▶ _Dataset entries_
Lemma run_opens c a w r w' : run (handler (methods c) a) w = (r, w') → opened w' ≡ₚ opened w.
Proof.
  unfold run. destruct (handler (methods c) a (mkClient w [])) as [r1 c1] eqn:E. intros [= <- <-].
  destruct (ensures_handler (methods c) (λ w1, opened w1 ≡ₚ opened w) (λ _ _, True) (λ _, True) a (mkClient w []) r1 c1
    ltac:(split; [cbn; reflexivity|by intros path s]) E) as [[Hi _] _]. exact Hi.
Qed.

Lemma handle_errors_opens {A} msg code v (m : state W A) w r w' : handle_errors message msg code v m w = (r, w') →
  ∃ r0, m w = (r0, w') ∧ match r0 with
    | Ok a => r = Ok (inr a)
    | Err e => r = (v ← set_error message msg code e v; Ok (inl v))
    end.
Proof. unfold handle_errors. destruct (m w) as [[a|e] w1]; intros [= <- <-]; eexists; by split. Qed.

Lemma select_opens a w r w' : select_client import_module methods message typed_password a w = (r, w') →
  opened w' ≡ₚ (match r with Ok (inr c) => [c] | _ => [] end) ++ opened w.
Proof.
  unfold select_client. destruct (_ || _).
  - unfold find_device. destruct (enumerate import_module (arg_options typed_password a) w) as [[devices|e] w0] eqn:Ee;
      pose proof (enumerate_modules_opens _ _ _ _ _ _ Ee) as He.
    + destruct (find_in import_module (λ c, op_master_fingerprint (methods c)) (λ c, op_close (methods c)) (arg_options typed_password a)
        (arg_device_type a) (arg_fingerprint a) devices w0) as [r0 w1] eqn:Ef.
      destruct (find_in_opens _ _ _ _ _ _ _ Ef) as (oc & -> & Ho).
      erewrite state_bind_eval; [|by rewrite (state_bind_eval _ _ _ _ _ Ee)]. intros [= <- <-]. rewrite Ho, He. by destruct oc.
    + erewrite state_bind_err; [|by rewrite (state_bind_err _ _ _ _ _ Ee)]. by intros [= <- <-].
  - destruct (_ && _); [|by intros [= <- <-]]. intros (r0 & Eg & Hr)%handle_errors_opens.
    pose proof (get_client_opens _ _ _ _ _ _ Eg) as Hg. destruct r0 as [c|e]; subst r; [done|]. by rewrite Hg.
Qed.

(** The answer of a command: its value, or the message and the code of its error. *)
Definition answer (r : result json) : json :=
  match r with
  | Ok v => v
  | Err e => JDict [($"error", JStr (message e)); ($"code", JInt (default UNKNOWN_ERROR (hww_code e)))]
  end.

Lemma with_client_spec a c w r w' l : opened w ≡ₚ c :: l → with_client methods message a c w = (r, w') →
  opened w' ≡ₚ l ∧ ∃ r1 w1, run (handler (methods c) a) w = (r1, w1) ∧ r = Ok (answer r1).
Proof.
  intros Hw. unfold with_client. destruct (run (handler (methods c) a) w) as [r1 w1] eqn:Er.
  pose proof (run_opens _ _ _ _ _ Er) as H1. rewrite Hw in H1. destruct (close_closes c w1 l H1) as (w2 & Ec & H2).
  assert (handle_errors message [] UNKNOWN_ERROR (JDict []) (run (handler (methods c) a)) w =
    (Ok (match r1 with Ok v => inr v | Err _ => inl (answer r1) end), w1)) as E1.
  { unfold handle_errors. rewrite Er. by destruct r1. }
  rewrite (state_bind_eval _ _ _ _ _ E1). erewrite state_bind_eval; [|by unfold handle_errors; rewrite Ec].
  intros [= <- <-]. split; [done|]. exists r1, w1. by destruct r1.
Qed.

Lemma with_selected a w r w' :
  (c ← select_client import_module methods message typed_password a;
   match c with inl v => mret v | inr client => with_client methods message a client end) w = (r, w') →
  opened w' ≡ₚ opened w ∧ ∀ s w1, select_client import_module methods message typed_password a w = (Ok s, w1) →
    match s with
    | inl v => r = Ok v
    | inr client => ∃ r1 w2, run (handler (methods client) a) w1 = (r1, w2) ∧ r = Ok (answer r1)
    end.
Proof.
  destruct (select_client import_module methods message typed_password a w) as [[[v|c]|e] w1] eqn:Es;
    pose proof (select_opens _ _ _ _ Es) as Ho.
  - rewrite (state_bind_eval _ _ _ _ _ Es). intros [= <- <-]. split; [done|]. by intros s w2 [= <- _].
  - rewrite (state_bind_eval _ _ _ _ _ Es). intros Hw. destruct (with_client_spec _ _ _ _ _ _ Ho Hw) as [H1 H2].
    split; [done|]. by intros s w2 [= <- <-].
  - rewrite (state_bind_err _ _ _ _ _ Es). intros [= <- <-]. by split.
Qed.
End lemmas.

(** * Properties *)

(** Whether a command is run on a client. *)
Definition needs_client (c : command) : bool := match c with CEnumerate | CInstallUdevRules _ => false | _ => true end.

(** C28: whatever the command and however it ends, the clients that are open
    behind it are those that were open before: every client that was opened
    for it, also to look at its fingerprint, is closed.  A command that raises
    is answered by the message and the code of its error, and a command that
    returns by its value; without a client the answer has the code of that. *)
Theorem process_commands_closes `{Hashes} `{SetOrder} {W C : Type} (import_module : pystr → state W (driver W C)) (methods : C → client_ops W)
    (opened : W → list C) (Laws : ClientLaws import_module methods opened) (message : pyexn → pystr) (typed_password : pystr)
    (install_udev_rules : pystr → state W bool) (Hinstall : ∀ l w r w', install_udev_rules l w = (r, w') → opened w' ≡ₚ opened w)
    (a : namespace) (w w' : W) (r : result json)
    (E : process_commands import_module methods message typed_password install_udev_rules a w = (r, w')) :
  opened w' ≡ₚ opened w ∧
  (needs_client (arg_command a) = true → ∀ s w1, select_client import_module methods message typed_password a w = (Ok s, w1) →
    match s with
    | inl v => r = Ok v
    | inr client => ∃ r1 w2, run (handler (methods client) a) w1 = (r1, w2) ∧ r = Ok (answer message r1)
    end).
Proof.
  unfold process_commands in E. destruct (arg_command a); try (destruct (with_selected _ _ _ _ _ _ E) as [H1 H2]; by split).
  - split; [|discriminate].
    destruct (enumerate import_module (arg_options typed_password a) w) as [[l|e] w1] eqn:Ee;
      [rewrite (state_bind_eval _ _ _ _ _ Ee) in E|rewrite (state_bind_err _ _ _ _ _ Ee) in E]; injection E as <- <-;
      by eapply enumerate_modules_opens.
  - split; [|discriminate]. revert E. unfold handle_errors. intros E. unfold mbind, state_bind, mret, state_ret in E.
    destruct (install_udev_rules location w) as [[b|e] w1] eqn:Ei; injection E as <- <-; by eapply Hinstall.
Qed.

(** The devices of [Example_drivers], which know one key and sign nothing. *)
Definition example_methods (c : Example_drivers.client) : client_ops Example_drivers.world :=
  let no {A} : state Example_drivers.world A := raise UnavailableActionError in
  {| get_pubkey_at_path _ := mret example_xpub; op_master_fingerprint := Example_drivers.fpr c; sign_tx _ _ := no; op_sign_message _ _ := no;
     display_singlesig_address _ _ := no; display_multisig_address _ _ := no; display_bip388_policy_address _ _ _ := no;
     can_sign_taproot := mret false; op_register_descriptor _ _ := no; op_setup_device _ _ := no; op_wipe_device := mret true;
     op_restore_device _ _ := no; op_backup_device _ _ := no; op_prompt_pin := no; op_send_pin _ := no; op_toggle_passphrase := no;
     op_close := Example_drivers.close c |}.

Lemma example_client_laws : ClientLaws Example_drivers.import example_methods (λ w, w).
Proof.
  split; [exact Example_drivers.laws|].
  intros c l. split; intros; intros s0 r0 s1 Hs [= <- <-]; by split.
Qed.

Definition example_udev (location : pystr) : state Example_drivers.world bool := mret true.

▶ _Try it_
The records need to be set down again without a single difference.

▶ _Result_
Lemma run_opens c a w r w' : run (handler (methods c) a) w = (r, w') → opened w' ≡ₚ opened w.
Proof.
  unfold run. destruct (handler (methods c) a (mkClient w [])) as [r1 c1] eqn:E. intros [= <- <-].
  destruct (ensures_handler (methods c) (λ w1, opened w1 ≡ₚ opened w) (λ _ _, True) (λ _, True) a (mkClient w []) r1 c1
    ltac:(split; [cbn; reflexivity|by intros path s]) E) as [[Hi _] _]. exact Hi.
Qed.

Lemma handle_errors_opens {A} msg code v (m : state W A) w r w' : handle_errors message msg code v m w = (r, w') →
  ∃ r0, m w = (r0, w') ∧ match r0 with
    | Ok a => r = Ok (inr a)
    | Err e => r = (v ← set_error message msg code e v; Ok (inl v))
    end.
Proof. unfold handle_errors. destruct (m w) as [[a|e] w1]; intros [= <- <-]; eexists; by split. Qed.

Lemma select_opens a w r w' : select_client import_module methods message typed_password a w = (r, w') →
  opened w' ≡ₚ (match r with Ok (inr c) => [c] | _ => [] end) ++ opened w.
Proof.
  unfold select_client. destruct (_ || _).
  - unfold find_device. destruct (enumerate import_module (arg_options typed_password a) w) as [[devices|e] w0] eqn:Ee;
      pose proof (enumerate_modules_opens _ _ _ _ _ _ Ee) as He.
    + destruct (find_in import_module (λ c, op_master_fingerprint (methods c)) (λ c, op_close (methods c)) (arg_options typed_password a)
        (arg_device_type a) (arg_fingerprint a) devices w0) as [r0 w1] eqn:Ef.
      destruct (find_in_opens _ _ _ _ _ _ _ Ef) as (oc & -> & Ho).
      erewrite state_bind_eval; [|by rewrite (state_bind_eval _ _ _ _ _ Ee)]. intros [= <- <-]. rewrite Ho, He. by destruct oc.
    + erewrite state_bind_err; [|by rewrite (state_bind_err _ _ _ _ _ Ee)]. by intros [= <- <-].
  - destruct (_ && _); [|by intros [= <- <-]]. intros (r0 & Eg & Hr)%handle_errors_opens.
    pose proof (get_client_opens _ _ _ _ _ _ Eg) as Hg. destruct r0 as [c|e]; subst r; [done|]. by rewrite Hg.
Qed.

(** The answer of a command: its value, or the message and the code of its error. *)
Definition answer (r : result json) : json :=
  match r with
  | Ok v => v
  | Err e => JDict [($"error", JStr (message e)); ($"code", JInt (default UNKNOWN_ERROR (hww_code e)))]
  end.

Lemma with_client_spec a c w r w' l : opened w ≡ₚ c :: l → with_client methods message a c w = (r, w') →
  opened w' ≡ₚ l ∧ ∃ r1 w1, run (handler (methods c) a) w = (r1, w1) ∧ r = Ok (answer r1).
Proof.
  intros Hw. unfold with_client. destruct (run (handler (methods c) a) w) as [r1 w1] eqn:Er.
  pose proof (run_opens _ _ _ _ _ Er) as H1. rewrite Hw in H1. destruct (close_closes c w1 l H1) as (w2 & Ec & H2).
  assert (handle_errors message [] UNKNOWN_ERROR (JDict []) (run (handler (methods c) a)) w =
    (Ok (match r1 with Ok v => inr v | Err _ => inl (answer r1) end), w1)) as E1.
  { unfold handle_errors. rewrite Er. by destruct r1. }
  rewrite (state_bind_eval _ _ _ _ _ E1). erewrite state_bind_eval; [|by unfold handle_errors; rewrite Ec].
  intros [= <- <-]. split; [done|]. exists r1, w1. by destruct r1.
Qed.

Lemma with_selected a w r w' :
  (c ← select_client import_module methods message typed_password a;
   match c with inl v => mret v | inr client => with_client methods message a client end) w = (r, w') →
  opened w' ≡ₚ opened w ∧ ∀ s w1, select_client import_module methods message typed_password a w = (Ok s, w1) →
    match s with
    | inl v => r = Ok v
    | inr client => ∃ r1 w2, run (handler (methods client) a) w1 = (r1, w2) ∧ r = Ok (answer r1)
    end.
Proof.
  destruct (select_client import_module methods message typed_password a w) as [[[v|c]|e] w1] eqn:Es;
    pose proof (select_opens _ _ _ _ Es) as Ho.
  - rewrite (state_bind_eval _ _ _ _ _ Es). intros [= <- <-]. split; [done|]. by intros s w2 [= <- _].
  - rewrite (state_bind_eval _ _ _ _ _ Es). intros Hw. destruct (with_client_spec _ _ _ _ _ _ Ho Hw) as [H1 H2].
    split; [done|]. by intros s w2 [= <- <-].
  - rewrite (state_bind_err _ _ _ _ _ Es). intros [= <- <-]. by split.
Qed.
End lemmas.

(** * Properties *)

(** Whether a command is run on a client. *)
Definition needs_client (c : command) : bool := match c with CEnumerate | CInstallUdevRules _ => false | _ => true end.

(** C28: whatever the command and however it ends, the clients that are open
    behind it are those that were open before: every client that was opened
    for it, also to look at its fingerprint, is closed.  A command that raises
    is answered by the message and the code of its error, and a command that
    returns by its value; without a client the answer has the code of that. *)
Theorem process_commands_closes `{Hashes} `{SetOrder} {W C : Type} (import_module : pystr → state W (driver W C)) (methods : C → client_ops W)
    (opened : W → list C) (Laws : ClientLaws import_module methods opened) (message : pyexn → pystr) (typed_password : pystr)
    (install_udev_rules : pystr → state W bool) (Hinstall : ∀ l w r w', install_udev_rules l w = (r, w') → opened w' ≡ₚ opened w)
    (a : namespace) (w w' : W) (r : result json)
    (E : process_commands import_module methods message typed_password install_udev_rules a w = (r, w')) :
  opened w' ≡ₚ opened w ∧
  (needs_client (arg_command a) = true → ∀ s w1, select_client import_module methods message typed_password a w = (Ok s, w1) →
    match s with
    | inl v => r = Ok v
    | inr client => ∃ r1 w2, run (handler (methods client) a) w1 = (r1, w2) ∧ r = Ok (answer message r1)
    end).
Proof.
  unfold process_commands in E. destruct (arg_command a); try (destruct (with_selected _ _ _ _ _ _ E) as [H1 H2]; by split).
  - split; [|discriminate].
    destruct (enumerate import_module (arg_options typed_password a) w) as [[l|e] w1] eqn:Ee;
      [rewrite (state_bind_eval _ _ _ _ _ Ee) in E|rewrite (state_bind_err _ _ _ _ _ Ee) in E]; injection E as <- <-;
      by eapply enumerate_modules_opens.
  - split; [|discriminate]. revert E. unfold handle_errors. intros E. unfold mbind, state_bind, mret, state_ret in E.
    destruct (install_udev_rules location w) as [[b|e] w1] eqn:Ei; injection E as <- <-; by eapply Hinstall.
Qed.

(** The devices of [Example_drivers], which know one key and sign nothing. *)
Definition example_methods (c : Example_drivers.client) : client_ops Example_drivers.world :=
  let no {A} : state Example_drivers.world A := raise UnavailableActionError in
  {| get_pubkey_at_path _ := mret example_xpub; op_master_fingerprint := Example_drivers.fpr c; sign_tx _ _ := no; op_sign_message _ _ := no;
     display_singlesig_address _ _ := no; display_multisig_address _ _ := no; display_bip388_policy_address _ _ _ := no;
     can_sign_taproot := mret false; op_register_descriptor _ _ := no; op_setup_device _ _ := no; op_wipe_device := mret true;
     op_restore_device _ _ := no; op_backup_device _ _ := no; op_prompt_pin := no; op_send_pin _ := no; op_toggle_passphrase := no;
     op_close := Example_drivers.close c |}.

Lemma example_client_laws : ClientLaws Example_drivers.import example_methods (λ w, w).
Proof.
  split; [exact Example_drivers.laws|].
  intros c l. split; intros; intros s0 r0 s1 Hs [= <- <-]; by split.
Qed.

Definition example_udev (location : pystr) : state Example_drivers.world bool := mret true.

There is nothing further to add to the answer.